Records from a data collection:

-- Opening Marker --

(** A variable that is set to more than blanks. *)
Definition env_path (env : gmap string string) (name : string) : option string :=
  value ← env !! name;
  let trimmed := trim value in
  if is_empty trimmed then None else Some trimmed.

Definition state_db_path (env : gmap string string) : string :=
  match env_path env STATE_DB_PATH_ENV, env_path env "XDG_STATE_HOME", env_path env "HOME" with
  | Some path, _, _ => path
  | None, Some state_home, _ => foldl path_join state_home ["skid-monitor"; STATE_DB_DEFAULT_FILE]
  | None, None, Some home => foldl path_join home [".local"; "state"; "skid-monitor"; STATE_DB_DEFAULT_FILE]
  | None, None, None => STATE_DB_DEFAULT_FILE
  end.

(** serde_json and SQLite's ORDER BY, which leaves the order of rows seen at
    the same time open. *)
Class StorageApi := {
  profile_to_json : AvatarReactionProfile → result string string;
  profile_from_json : string → result string AvatarReactionProfile;
  order_last_seen_desc : gmap string EdgeRow → list EdgeRow;
}.

Section statements.
Context `{StorageApi}.

Definition load_edge_states (p : Pool) : list PersistedEdgeState :=
  row_edge <$> take 512 (order_last_seen_desc (edge_state (pool_db p))).

Definition load_avatar_profile (p : Pool) : result string (option AvatarReactionProfile) :=
  match app_settings (pool_db p) !! AVATAR_PROFILE_KEY with
  | None => Ok None
  | Some value =>
    profile ← map_err (λ e, "failed to decode avatar reaction profile: " +:+ e) (profile_from_json value);
    profile ← map_err (λ e, "invalid avatar reaction profile: " +:+ e) (normalized profile);
    Ok (Some profile)
  end.

Definition save_avatar_profile (profile : AvatarReactionProfile) (p : Pool) : result string () * Pool :=
  match map_err (λ e, "failed to encode avatar reaction profile: " +:+ e) (profile_to_json profile) with
  | Err e => (Err e, p)
  | Ok value =>
    let '(r, p) := execute (λ db,
      {| edge_state := edge_state db; alert_state := alert_state db; alert_events := alert_events db;
         app_settings := <[AVATAR_PROFILE_KEY := value]> (app_settings db) |}) p in
    (map_err (λ e, "failed to save avatar reaction profile: " +:+ e) r, p)
  end.

(** ** storage/worker.rs *)

Definition handle_telemetry (p : Pool) (command : StorageCommand) : result string () * Pool :=
  match command with
  | UpsertEdge edge => upsert_edge_state edge p
  | DeleteEdge key => delete_edge_state key p
  | RecordAlert alert => record_alert alert p
  end.

(** A failed write is logged and the loop goes on. *)
Definition handle_all (p : Pool) (commands : list StorageCommand) : Pool :=
  foldl (λ p command, (handle_telemetry p command).2) p commands.

Inductive WorkerPhase := PollControl | PollTelemetry | Stopped.

(** The two channels are queues with a flag for a live sender; [wk_handled]
    and [wk_sent] record what went through the telemetry channel. *)
Record Worker := {
  wk_phase : WorkerPhase;
  wk_control_open : bool;
  wk_rx : list StorageCommand;
  wk_rx_alive : bool;
  wk_control : list StorageControlCommand;
  wk_control_alive : bool;
  wk_pool : Pool;
  wk_replies : list (result string ());   (* to the saves, in order *)
  wk_done : bool;                          (* done_tx *)
  wk_sent : list StorageCommand;
  wk_handled : list StorageCommand;
}.

(** The worker takes one telemetry command. *)
Definition telemetry_turn (w : Worker) (command : StorageCommand) (rest : list StorageCommand) : Worker :=
  {| wk_phase := PollControl; wk_control_open := wk_control_open w; wk_rx := rest;
     wk_rx_alive := wk_rx_alive w; wk_control := wk_control w; wk_control_alive := wk_control_alive w;
     wk_pool := (handle_telemetry (wk_pool w) command).2; wk_replies := wk_replies w;
     wk_done := wk_done w; wk_sent := wk_sent w; wk_handled := wk_handled w ++ [command] |}.

(** [handle_control] on a save. *)
Definition save_turn (w : Worker) (profile : AvatarReactionProfile) (rest : list StorageControlCommand)
    : Worker :=
  let '(r, p) := save_avatar_profile profile (wk_pool w) in
  {| wk_phase := PollControl; wk_control_open := wk_control_open w; wk_rx := wk_rx w;
     wk_rx_alive := wk_rx_alive w; wk_control := rest; wk_control_alive := wk_control_alive w;
     wk_pool := p; wk_replies := wk_replies w ++ [r]; wk_done := wk_done w; wk_sent := wk_sent w;
     wk_handled := wk_handled w |}.

(** [drain_telemetry], the reply on [done_tx] and the end of the loop. *)
Definition shutdown_turn (w : Worker) (rest : list StorageControlCommand) : Worker :=
  {| wk_phase := Stopped; wk_control_open := wk_control_open w; wk_rx := [];
     wk_rx_alive := wk_rx_alive w; wk_control := rest; wk_control_alive := wk_control_alive w;
     wk_pool := handle_all (wk_pool w) (wk_rx w); wk_replies := wk_replies w; wk_done := true;
     wk_sent := wk_sent w; wk_handled := wk_handled w ++ wk_rx w |}.

Definition set_phase (w : Worker) (phase : WorkerPhase) (control_open : bool) : Worker :=
  {| wk_phase := phase; wk_control_open := control_open; wk_rx := wk_rx w;
     wk_rx_alive := wk_rx_alive w; wk_control := wk_control w; wk_control_alive := wk_control_alive w;
     wk_pool := wk_pool w; wk_replies := wk_replies w; wk_done := wk_done w; wk_sent := wk_sent w;
     wk_handled := wk_handled w |}.

(** One turn of the loop of [run_storage], after the start-up. *)
Inductive worker_turn : Worker → Worker → Prop :=
| TurnSave w profile rest :
    wk_phase w = PollControl → wk_control_open w = true →
    wk_control w = SaveAvatarProfile profile :: rest → worker_turn w (save_turn w profile rest)
| TurnShutdown w rest :
    wk_phase w = PollControl → wk_control_open w = true →
    wk_control w = Shutdown :: rest → worker_turn w (shutdown_turn w rest)
| TurnControlEmpty w :
    wk_phase w = PollControl → wk_control_open w = true → wk_control w = [] → wk_control_alive w = true →
    worker_turn w (set_phase w PollTelemetry true)
| TurnControlGone w :
    wk_phase w = PollControl → wk_control_open w = true → wk_control w = [] → wk_control_alive w = false →
    worker_turn w (set_phase w PollTelemetry false)
| TurnControlClosed w :
    wk_phase w = PollControl → wk_control_open w = false → worker_turn w (set_phase w PollTelemetry false)
| TurnTelemetry w command rest :
    wk_phase w = PollTelemetry → wk_rx w = command :: rest → worker_turn w (telemetry_turn w command rest)
| TurnTimeout w :
    wk_phase w = PollTelemetry → wk_control_open w = true → wk_rx w = [] → wk_rx_alive w = true →
    worker_turn w (set_phase w PollControl true)
| TurnLateSave w profile rest :
    wk_phase w = PollTelemetry → wk_control_open w = true → wk_rx w = [] → wk_rx_alive w = false →
    wk_control w = SaveAvatarProfile profile :: rest → worker_turn w (save_turn w profile rest)
| TurnLateShutdown w rest :
    wk_phase w = PollTelemetry → wk_control_open w = true → wk_rx w = [] → wk_rx_alive w = false →
    wk_control w = Shutdown :: rest → worker_turn w (shutdown_turn w rest)
| TurnBothGone w :
    wk_phase w = PollTelemetry → wk_control_open w = true → wk_rx w = [] → wk_rx_alive w = false →
    wk_control w = [] → wk_control_alive w = false → worker_turn w (set_phase w Stopped true)
| TurnTelemetryGone w :
    wk_phase w = PollTelemetry → wk_control_open w = false → wk_rx w = [] → wk_rx_alive w = false →
    worker_turn w (set_phase w Stopped false).

(** What the dashboard's thread does to the channels: [persist_edge],
    [delete_edge] and [persist_alert] send on one, [queue_avatar_profile_save]
    on the other, and dropping the storage sends the shutdown as its last
    message on either. *)
Definition is_shutdown (c : StorageControlCommand) : bool :=
  match c with Shutdown => true | SaveAvatarProfile _ => false end.
Definition shutting_down (w : Worker) : bool := wk_done w || existsb is_shutdown (wk_control w).

Inductive owner_step : Worker → Worker → Prop :=
| SendTelemetry w command :
    shutting_down w = false → wk_rx_alive w = true →
    owner_step w
      {| wk_phase := wk_phase w; wk_control_open := wk_control_open w; wk_rx := wk_rx w ++ [command];
         wk_rx_alive := true; wk_control := wk_control w; wk_control_alive := wk_control_alive w;
         wk_pool := wk_pool w; wk_replies := wk_replies w; wk_done := wk_done w;
         wk_sent := wk_sent w ++ [command]; wk_handled := wk_handled w |}
| SendControl w command :
    shutting_down w = false → wk_control_alive w = true →
    owner_step w
      {| wk_phase := wk_phase w; wk_control_open := wk_control_open w; wk_rx := wk_rx w;
         wk_rx_alive := wk_rx_alive w; wk_control := wk_control w ++ [command];
         wk_control_alive := wk_control_alive w; wk_pool := wk_pool w; wk_replies := wk_replies w;
         wk_done := wk_done w; wk_sent := wk_sent w; wk_handled := wk_handled w |}
| DropSenders w :
    shutting_down w = true →
    owner_step w
      {| wk_phase := wk_phase w; wk_control_open := wk_control_open w; wk_rx := wk_rx w;
         wk_rx_alive := false; wk_control := wk_control w; wk_control_alive := false;
         wk_pool := wk_pool w; wk_replies := wk_replies w; wk_done := wk_done w;
         wk_sent := wk_sent w; wk_handled := wk_handled w |}.

Definition storage_step (w w' : Worker) : Prop := worker_turn w w' ∨ owner_step w w'.

(** The state in which [run_storage] enters its loop. *)
Definition worker_start (p : Pool) : Worker :=
  {| wk_phase := PollControl; wk_control_open := true; wk_rx := []; wk_rx_alive := true;
     wk_control := []; wk_control_alive := true; wk_pool := p; wk_replies := []; wk_done := false;
     wk_sent := []; wk_handled := [] |}.

(** ** Lemmas *)

(** The tables telemetry writes. *)
Definition telemetry_tables (p : Pool) : gmap string EdgeRow * gmap string AlertRow * list AlertEventRow :=
  (edge_state (pool_db p), alert_state (pool_db p), alert_events (pool_db p)).

Lemma execute_ok f p : pool_outcomes p = [] →
  execute f p = (Ok (), {| pool_db := f (pool_db p); pool_outcomes := [] |}).
Proof. unfold execute. by intros ->. Qed.

Lemma handle_telemetry_ok p c : pool_outcomes p = [] →
  (handle_telemetry p c).1 = Ok () ∧ pool_outcomes (handle_telemetry p c).2 = [].
Proof.
  intros Hp. destruct c as [e|k|a]; simpl;
    unfold upsert_edge_state, delete_edge_state, record_alert, upsert_alert_state.
  1-2: by rewrite execute_ok.
  rewrite execute_ok by done. simpl. destruct (ar_status a); by rewrite execute_ok.
Qed.

(** Telemetry reads no other table. *)
Lemma handle_telemetry_tables p q c : pool_outcomes p = [] → pool_outcomes q = [] →
  telemetry_tables p = telemetry_tables q →
  telemetry_tables (handle_telemetry p c).2 = telemetry_tables (handle_telemetry q c).2.
Proof.
  intros Hp Hq E. unfold telemetry_tables in *. injection E as E1 E2 E3.
  destruct c as [e|k|a]; simpl;
    unfold upsert_edge_state, delete_edge_state, record_alert, upsert_alert_state;
    rewrite !execute_ok by done; simpl; [by rewrite E1, E2, E3..|].
  destruct (ar_status a); simpl; by rewrite E1, E2, E3.
Qed.

Lemma handle_all_snoc p cs c : handle_all p (cs ++ [c]) = (handle_telemetry (handle_all p cs) c).2.
Proof. unfold handle_all. by rewrite foldl_app. Qed.
Lemma handle_all_app p cs ds : handle_all p (cs ++ ds) = handle_all (handle_all p cs) ds.
Proof. unfold handle_all. by rewrite foldl_app. Qed.

Lemma handle_all_ok p cs : pool_outcomes p = [] → pool_outcomes (handle_all p cs) = [].
Proof.
  intros Hp. induction cs as [|c cs IH] using rev_ind; [done|]. rewrite handle_all_snoc.
  by apply handle_telemetry_ok.
Qed.

Lemma handle_all_tables p q cs : pool_outcomes p = [] → pool_outcomes q = [] →
  telemetry_tables p = telemetry_tables q →
  telemetry_tables (handle_all p cs) = telemetry_tables (handle_all q cs).
Proof.
  intros Hp Hq E. induction cs as [|c cs IH] using rev_ind; [done|]. rewrite !handle_all_snoc.
  apply handle_telemetry_tables; [by apply handle_all_ok..|done].
Qed.

Lemma save_avatar_profile_tables profile p : pool_outcomes p = [] →
  pool_outcomes (save_avatar_profile profile p).2 = [] ∧
  telemetry_tables (save_avatar_profile profile p).2 = telemetry_tables p.
Proof.
  intros Hp. unfold save_avatar_profile. destruct (map_err _ _) as [v|e]; [|done].
  by rewrite execute_ok.
Qed.

(** What holds at every point of a run that starts with the pool [p0]. *)
Record worker_inv (p0 : Pool) (w : Worker) : Prop := {
  wi_fifo : wk_handled w ++ wk_rx w = wk_sent w;
  wi_done : wk_done w = true → wk_rx w = [] ∧ wk_phase w = Stopped;
  wi_closed : wk_control_open w = false → wk_control w = [] ∧ wk_control_alive w = false;
  wi_alive : wk_control_alive w = false → shutting_down w = true;
  wi_open : wk_phase w = Stopped → wk_done w = true;
  wi_tables : pool_outcomes p0 = [] → pool_outcomes (wk_pool w) = [] ∧
    telemetry_tables (wk_pool w) = telemetry_tables (handle_all p0 (wk_handled w));
}.

Lemma worker_start_inv p0 : worker_inv p0 (worker_start p0).
Proof. by split. Qed.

-- Closing Marker --

TASK STATEMENT:
One inclusive range is required: first line of the data through the line containing "let '(r, p) := execute". Set it down exactly and output nothing else.

SOLUTION:
(** A variable that is set to more than blanks. *)
Definition env_path (env : gmap string string) (name : string) : option string :=
  value ← env !! name;
  let trimmed := trim value in
  if is_empty trimmed then None else Some trimmed.

Definition state_db_path (env : gmap string string) : string :=
  match env_path env STATE_DB_PATH_ENV, env_path env "XDG_STATE_HOME", env_path env "HOME" with
  | Some path, _, _ => path
  | None, Some state_home, _ => foldl path_join state_home ["skid-monitor"; STATE_DB_DEFAULT_FILE]
  | None, None, Some home => foldl path_join home [".local"; "state"; "skid-monitor"; STATE_DB_DEFAULT_FILE]
  | None, None, None => STATE_DB_DEFAULT_FILE
  end.

(** serde_json and SQLite's ORDER BY, which leaves the order of rows seen at
    the same time open. *)
Class StorageApi := {
  profile_to_json : AvatarReactionProfile → result string string;
  profile_from_json : string → result string AvatarReactionProfile;
  order_last_seen_desc : gmap string EdgeRow → list EdgeRow;
}.

Section statements.
Context `{StorageApi}.

Definition load_edge_states (p : Pool) : list PersistedEdgeState :=
  row_edge <$> take 512 (order_last_seen_desc (edge_state (pool_db p))).

Definition load_avatar_profile (p : Pool) : result string (option AvatarReactionProfile) :=
  match app_settings (pool_db p) !! AVATAR_PROFILE_KEY with
  | None => Ok None
  | Some value =>
    profile ← map_err (λ e, "failed to decode avatar reaction profile: " +:+ e) (profile_from_json value);
    profile ← map_err (λ e, "invalid avatar reaction profile: " +:+ e) (normalized profile);
    Ok (Some profile)
  end.

Definition save_avatar_profile (profile : AvatarReactionProfile) (p : Pool) : result string () * Pool :=
  match map_err (λ e, "failed to encode avatar reaction profile: " +:+ e) (profile_to_json profile) with
  | Err e => (Err e, p)
  | Ok value =>
    let '(r, p) := execute (λ db,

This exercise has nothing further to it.